Dataset entries:
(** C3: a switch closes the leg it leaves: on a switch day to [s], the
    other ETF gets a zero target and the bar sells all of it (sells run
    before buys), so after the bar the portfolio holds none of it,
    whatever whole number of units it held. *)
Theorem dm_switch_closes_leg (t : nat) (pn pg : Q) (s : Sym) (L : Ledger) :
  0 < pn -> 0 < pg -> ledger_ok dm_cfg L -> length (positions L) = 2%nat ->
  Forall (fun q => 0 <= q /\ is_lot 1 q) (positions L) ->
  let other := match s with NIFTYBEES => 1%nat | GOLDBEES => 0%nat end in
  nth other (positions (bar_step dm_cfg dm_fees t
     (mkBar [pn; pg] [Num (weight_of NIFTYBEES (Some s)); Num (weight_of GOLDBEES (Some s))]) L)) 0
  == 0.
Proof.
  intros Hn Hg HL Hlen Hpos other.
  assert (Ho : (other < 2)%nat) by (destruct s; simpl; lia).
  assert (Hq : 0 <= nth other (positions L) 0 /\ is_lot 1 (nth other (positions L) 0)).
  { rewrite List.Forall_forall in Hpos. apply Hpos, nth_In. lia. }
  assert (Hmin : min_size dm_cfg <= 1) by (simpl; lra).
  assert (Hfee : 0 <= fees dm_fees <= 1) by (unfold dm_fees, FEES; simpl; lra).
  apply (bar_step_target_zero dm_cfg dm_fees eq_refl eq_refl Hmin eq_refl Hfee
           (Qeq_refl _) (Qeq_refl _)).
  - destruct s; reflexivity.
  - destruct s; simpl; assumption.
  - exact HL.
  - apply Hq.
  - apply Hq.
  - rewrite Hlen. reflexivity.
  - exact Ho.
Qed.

Task instructions:
Repeat exactly the lines from the line containing "assert (Hfee : 0" through the last line of the records above, including both, and nothing else.

Output of the exercise:
  assert (Hfee : 0 <= fees dm_fees <= 1) by (unfold dm_fees, FEES; simpl; lra).
  apply (bar_step_target_zero dm_cfg dm_fees eq_refl eq_refl Hmin eq_refl Hfee
           (Qeq_refl _) (Qeq_refl _)).
  - destruct s; reflexivity.
  - destruct s; simpl; assumption.
  - exact HL.
  - apply Hq.
  - apply Hq.
  - rewrite Hlen. reflexivity.
  - exact Ho.
Qed.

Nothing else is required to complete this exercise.